Discount site Groupon has been hauled up by the Advertising Standards Authority yet again this week – with two more offers being censored – just days after the watchdog referred the company to the Office of Trading over its continued use of misleading promotions.
The ASA made the Groupon referral after 48 breaches in 11 months. These latest breaches of the advertising code – the company’s 49th and 50th this year – concern a breast enhancement service which fell flat and an Ocado offer which did not actually exist.
The first involved promoted breast enhancement sessions with “microbean energy technology” that promised women would see “typical growth between a quarter and two cup sizes within five to eight weeks”.
But when one woman a woman attended the spa, she was told it would take a greater number of treatments to achieve the growth claim. It transpired the original claim was made on the basis of only six patients, which the ASA ruled “was not sufficient evidence to substantiate the claim”. The promotion has now been banned.

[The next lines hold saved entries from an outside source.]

Lemma video_next_frame start config timed : preserves (session_video start config) (on_media (next_frame clock encode_task timed)).
Proof.
  apply preserves_zoom_in with (J := video_ok start config); [|done..].
  apply preserves_zoom_in with (J := fun e => fresh_opens (connection e));
    [|intros v Hv; apply Hv|intros v e Hv He; by apply video_ok_env].
  intros e He. unfold next_frame. destruct (frame_source e) as [w h|coming n].
  - refine ((_ : preserves (fun e => fresh_opens (connection e)) _) e He).
    assert (forall t, preserves (fun e => fresh_opens (connection e)) (await_encode (EncodeError := EncodeError) encode_task timed t)).
    { intros t m Hm. unfold await_encode. by destruct (encode_task t) as [[[]|]|]. }
    assert (preserves (fun e => fresh_opens (connection e)) (now_us (E := conn_error) clock)) by by intros m Hm.
    preserve.
  - refine ((_ : preserves (fun e => fresh_opens (connection e)) _) e He).
    assert (preserves (fun e => fresh_opens (connection e)) (next_encoded (EncodeError := EncodeError) (JoinError := JoinError) timed)).
    { intros m Hm. unfold next_encoded. destruct (frame_source m); [done|]. by destruct (recv_desktop timed coming0). }
    preserve.
Qed.

Lemma triple_frame_tick start config mask :
  triple (session_video start config) (on_frame_tick mask config) (fun _ => session_video start config) any_error.
Proof using Cbor0 Cbor1 Cbor10 Cbor11 Cbor2 Cbor4 Cbor5 Cbor6 Cbor7 Cbor9 EncodeError H JoinError clock encode_task.
  pose proof (video_background start config) as bg. unfold on_frame_tick.
  eapply triple_bind; [by eapply triple_any, preserves_triple, keeps_drain_commands|intros u].
  eapply triple_bind; [by apply triple_get with (Q := fun _ => session_video start config)|intros s].
  destruct (negb _); [by apply triple_ret|]. destruct (frame_source _); [|by apply triple_ret].
  eapply triple_bind; [eapply triple_any, preserves_triple, video_next_frame|intros [f|]]; [|by apply triple_ret].
  eapply triple_bind; [apply triple_send_frame_arm|intros u']. by apply triple_ret.
Qed.

Lemma triple_desktop_arm start config r :
  triple (session_video start config) (on_desktop_frame config r) (fun _ => session_video start config) any_error.
Proof.
  unfold on_desktop_frame.
  eapply triple_bind; [eapply triple_any, preserves_triple, preserves_lift|intros f].
  eapply triple_bind; [eapply triple_any, preserves_triple, preserves_lift|intros f'].
  eapply triple_bind; [by apply triple_get with (Q := fun _ => session_video start config)|intros s].
  destruct (negb _); [by apply triple_ret|].
  eapply triple_bind; [apply triple_send_frame_arm|intros u']. by apply triple_ret.
Qed.

(** ** Audio *)

(** Frames of the synthetic tone with the sequence numbers [k], [k + 1], ...,
    captured at the times [ts]. *)
Fixpoint tone_frames (k : nat) (ts : list Z) : list (Z * Z * Z * list Z) :=
  match ts with
  | [] => []
  | t :: ts => (wrap 64 (Z.of_nat k), t, 20000, generate_sine_wave_payload 960 48000) :: tone_frames (S k) ts
  end.

(** The stream carries the configuration and the frames of the tone in sequence,
    and [next] is the number after them. *)
Definition carries_tone (send : SendStream) (next : Z) : Prop :=
  exists pb ts,
    Prologue.encode AudioPlayback 1 0 [] = Done pb /\ next = wrap 64 (Z.of_nat (length ts)) /\
    sent send = pb ++ Envelope.frame type_id.AUDIO_CONFIG (encode audio_config)
                   ++ concat (map AudioSession.frame_bytes (tone_frames 0 ts)).

Definition audio_in_sequence (s : session) : Prop :=
  match audio_playback_send s with
  | None => audio_sequence s = 0
  | Some send => carries_tone send (audio_sequence s)
  end.

Lemma background_and (I J : session -> Prop) : background I -> background J -> background (fun s => I s /\ J s).
Proof. intros [] []. split; try (intros ? ? []; solve [split; auto]); intros; apply preserves_and; auto. Qed.

Lemma tone_frames_snoc k ts t :
  tone_frames k (ts ++ [t])
  = tone_frames k ts ++ [(wrap 64 (Z.of_nat (k + length ts)), t, 20000, generate_sine_wave_payload 960 48000)].
Proof.
  revert k. induction ts as [|u ts IH]; intros k; cbn [tone_frames app length]; [by rewrite Nat.add_0_r|].
  rewrite IH. by rewrite Nat.add_succ_r.
Qed.

Lemma triple_audio_message t p b :
  triple (fun s => sent s = b) (AudioSession.send_message t p) (fun _ s => sent s = b ++ Envelope.frame t p) any_error.
Proof. apply triple_map_err. eapply triple_any, triple_write_envelope. Qed.

Lemma triple_audio_frame f b :
  triple (fun s => sent s = b) (AudioSession.send_frame f) (fun _ s => sent s = b ++ AudioSession.frame_bytes f) any_error.
Proof.
  destruct f as [[[seq capture] duration] payload]. unfold AudioSession.send_frame, AudioSession.send_audio_frame.
  eapply triple_bind; [apply triple_audio_message|intros u].
  eapply triple_bind; [apply triple_audio_message|intros u'].
  apply triple_ret. intros s ->. by rewrite <- app_assoc.
Qed.

Lemma triple_open_audio kind config :
  triple fresh_opens (AudioSession.open_audio_stream kind config)
    (fun send c => fresh_opens c /\ exists pb, Prologue.encode kind 1 0 [] = Done pb /\
       sent send = pb ++ Envelope.frame type_id.AUDIO_CONFIG (encode config)) any_error.
Proof.
  unfold AudioSession.open_audio_stream.
  eapply triple_bind; [apply triple_map_err, (triple_open_uni false)|intros send].
  apply triple_outcome_bind. intros pb Hpb.
  eapply triple_bind with (Q := fun p c => fresh_opens c /\ sent p.2 = pb ++ Envelope.frame type_id.AUDIO_CONFIG (encode config)).
  - apply triple_local_try. intros c [Hs Hf]. eapply (triple_pre _ (fun s => sent s = [])); [|by intros s ->].
    eapply triple_bind; [apply triple_map_err; eapply triple_any, triple_write_all|intros u].
    eapply triple_post; [apply triple_audio_message|]. cbn. by intros x s ->.
  - intros [u s']. apply triple_ret. intros c [Hf Hs]. split; [done|]. by exists pb.
Qed.

Definition session_streams (start : Z) (config : EncoderConfig) (s : session) : Prop :=
  session_video start config s /\ audio_in_sequence s.

Lemma streams_background start config : background (session_streams start config).
Proof.
  apply background_and; [apply video_background|]. split; try done; intros; by apply preserves_zoom.
Qed.

Lemma triple_open_playback start config :
  triple (session_video start config) open_playback
    (fun send s => session_video start config s /\ exists pb, Prologue.encode AudioPlayback 1 0 [] = Done pb /\
       sent send = pb ++ Envelope.frame type_id.AUDIO_CONFIG (encode audio_config)) any_error.
Proof.
  apply triple_map_err. unfold on_connection, on_media, on_video.
  apply triple_zoom. intros s Hs. apply triple_zoom. intros v ->. apply triple_zoom. intros e ->.
  eapply triple_conseq; [apply triple_open_audio|intros c ->; apply Hs| |done].
  intros send c [Hf Hb]. split; [|exact Hb]. by apply video_ok_env.
Qed.

Lemma carries_tone_snoc send send' next t :
  carries_tone send next ->
  sent send' = sent send ++ AudioSession.frame_bytes (next, t, 20000, generate_sine_wave_payload 960 48000) ->
  carries_tone send' (wrap 64 (next + 1)).
Proof.
  intros (pb & ts & Hpb & -> & Hs) Hs'. exists pb, (ts ++ [t]). split_and!; [done|..].
  - rewrite length_app, wrap_64_succ. f_equal. cbn. lia.
  - rewrite Hs', Hs, tone_frames_snoc, map_app, concat_app. cbn [map concat].
    by rewrite app_nil_r, <- !app_assoc.
Qed.

Lemma triple_audio_tick start config :
  triple (session_streams start config) on_audio_tick (fun _ => session_streams start config) any_error.
Proof.
  intros s0 [Hv Ha]. unfold on_audio_tick. erewrite abind_ready by reflexivity.
  destruct (negb _); [by split|].
  refine ((_ : triple (fun s => s = s0) _ _ _) s0 eq_refl).
  set (n := audio_sequence s0).
  eapply triple_bind with (Q := fun send s => session_video start config s /\ carries_tone send n).
  { unfold audio_in_sequence in Ha. destruct (audio_playback_send s0) as [send|].
    - apply triple_ret. by intros s ->.
    - eapply triple_conseq; [apply triple_open_playback|by intros s ->| |done].
      intros send s (Hs & pb & Hpb & Hb). split; [done|]. exists pb, [].
      cbn [tone_frames map concat length]. by rewrite app_nil_r. }
  intros send.
  eapply triple_bind with (Q := fun _ s => session_video start config s /\ carries_tone send n); [by intros s Hs|intros u].
  eapply triple_bind with (Q := fun _ s => session_video start config s /\ carries_tone send n); [by intros s Hs|intros t].
  eapply triple_bind with (Q := fun p s => session_video start config s /\
    match p.1 with Ok _ => carries_tone p.2 (wrap 64 (n + 1)) | Err _ => True end).
  { apply triple_local. intros s [Hs Hc]. eapply triple_conseq;
      [apply (triple_audio_frame (n, t, 20000, generate_sine_wave_payload 960 48000) (sent send))|by intros s' ->|..].
    - cbn. intros u' s' Hs'. split; [done|]. by eapply carries_tone_snoc.
    - by intros e s'. }
  intros [r send']. cbn [fst snd].
  eapply triple_bind with (Q := fun _ s => session_video start config s /\
    match r with Ok _ => carries_tone send' (wrap 64 (n + 1)) | Err _ => True end); [by intros s Hs|intros u'].
  destruct r as [x|e]; [|by intros s Hs].
  eapply triple_bind; [by apply triple_ret with (Q := fun _ s => session_video start config s /\ carries_tone send' (wrap 64 (n + 1)))|].
  intros y. eapply triple_bind with (Q := fun _ => session_streams start config).
  { intros s [Hs Hc]. by split. }
  intros u''. by apply triple_ret.
Qed.

Lemma audio_background : background audio_in_sequence.
Proof. split; try done; intros; by apply preserves_zoom. Qed.

Lemma streams_step start p e :
  triple (session_streams start (encoder_config p)) (step p e)
    (fun _ => session_streams start (encoder_config p)) any_error.
Proof.
  pose proof (video_background start (encoder_config p)) as bv. pose proof audio_background as ba.
  apply triple_step; [apply streams_background|..].
  - intros mask. apply triple_and; [apply triple_frame_tick|]. by apply keeps_on_frame_tick.
  - apply preserves_and; [apply video_next_frame|]. by apply keeps_next_frame.
  - intros r. apply triple_and; [apply triple_desktop_arm|]. by apply keeps_on_desktop_frame.
  - intros now r. apply triple_and; [eapply triple_any, triple_feedback_arm|]. by apply keeps_on_feedback.
  - apply triple_audio_tick.
  - intros now r. apply preserves_and; by apply keeps_on_input.
Qed.

(** ** Reaching the head of the loop *)

Inductive reaches (p : params) (s0 : session) : list event -> session -> Prop :=
| reaches_start : reaches p s0 [] s0
| reaches_step events s e s' :
    reaches p s0 events s -> step p e s = (Ready (Ok Continue), s') -> reaches p s0 (events ++ [e]) s'.

Lemma reaches_streams start p s0 events s :
  reaches p s0 events s -> session_streams start (encoder_config p) s0 -> session_streams start (encoder_config p) s.
Proof.
  induction 1 as [|events s e s' _ IH Hstep]; [done|]. intros Hi.
  exact (triple_ok _ _ _ _ _ _ _ (streams_step start p e) (IH Hi) Hstep).
Qed.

Meanwhile, Waitrose home delivery service Ocado offered a one-year midweek delivery pass “usually priced at £69.99”. The ASA received complaints that the price was misleading because at the time the offer was launched – 28 July – a six-month delivery deal was just £14.99, and there was no annual midweek pass that was “usually priced at £69.99”.

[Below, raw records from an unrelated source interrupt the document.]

(* ===== verification/ClientVideo.v ===== *)
(** What a client does with the frames it receives: the model of [VideoSink],
    [observe_circuit_breaker], [FrameStats], [summarize] and [process_frame] in
    [src/sardp-cli/src/bin/sardp-client.rs].

    The window and its thread are those of [DisplayWindow]; the decoder process of
    the log mode is a parameter.  Dumping frames to files and printing are left
    out. *)

From stdpp Require Import sorting.
From S2P Require Import Prelude.
From S2P Require Import ReasonCode.
From S2P Require Import Async.
From S2P Require Import StreamReader.
From S2P Require Import Connection.
From S2P Require Import Messages.
From S2P Require Import MessageCodecs.
From S2P Require TimeSync.
From S2P Require TimecodeFrame.
From S2P Require Import FeedbackSession.
From S2P Require ClientDisplay.
From S2P Require QueueCircuitBreaker.
From S2P Require DisplayWindow.
From S2P Require AppError.
From S2P Require Import AsyncTriples.

(** * Definitions *)

(** [sort_unstable] on [u64]s; equal elements are the same. *)
Definition sorted (samples : list Z) : list Z := merge_sort Z.le samples.

(** [(avg, p50, p95, max)]. *)
Definition summarize (samples : list Z) : outcome (Z * Z * Z * Z) :=
  match samples with
  | [] => Done (0, 0, 0, 0)
  | _ =>
      let sorted := sorted samples in
      let n := Z.of_nat (length sorted) in
      let at_ i := match sorted !! Z.to_nat i with Some x => Done x | None => Panicked end in
      let percentile p := at_ (wrap 64 ((n - 1) * p) / 100) in
      let avg := fold_left (fun a x => wrap 64 (a + x)) sorted 0 / n in
      p50 ← percentile 50;
      p95 ← percentile 95;
      top ← at_ (n - 1);
      Done (avg, p50, p95, top)
  end.

Record FrameStats := {
  received : Z;
  displayed : Z;
  stale_generation : Z;
  no_output : Z;
  not_presented : Z;
  resets : Z;
  total_bytes : Z;
  idr : Z;
  keyframe_requests_sent : Z;
  encode_us : list Z;
  transport_us : list Z;
  queue_us : list Z;
  decode_us : list Z;
  present_us : list Z;
  glass_to_glass_us : list Z;
}.

Definition no_stats : FrameStats :=
  {| received := 0; displayed := 0; stale_generation := 0; no_output := 0; not_presented := 0; resets := 0;
     total_bytes := 0; idr := 0; keyframe_requests_sent := 0; encode_us := []; transport_us := [];
     queue_us := []; decode_us := []; present_us := []; glass_to_glass_us := [] |}.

The ASA said: “In the absence of any evidence that compared the value of the promoted pass at £69.99 with an equivalent product, or that demonstrated how this price was calculated, we considered the ‘value’ of the promotional item had not been substantiated and therefore concluded that it was misleading.”
In the summer, advertising expert Iain Connor of law firm Pinsent Masons warned voucher operators to pay particular attention to advertising rules on the availability of products. He said: “The fact that users of these ‘group purchase’ vouchers know that there will be conditions attached does not mean that they will not still have a reasonable expectation of getting what they want at the advertised price without having to study the small print in detail.”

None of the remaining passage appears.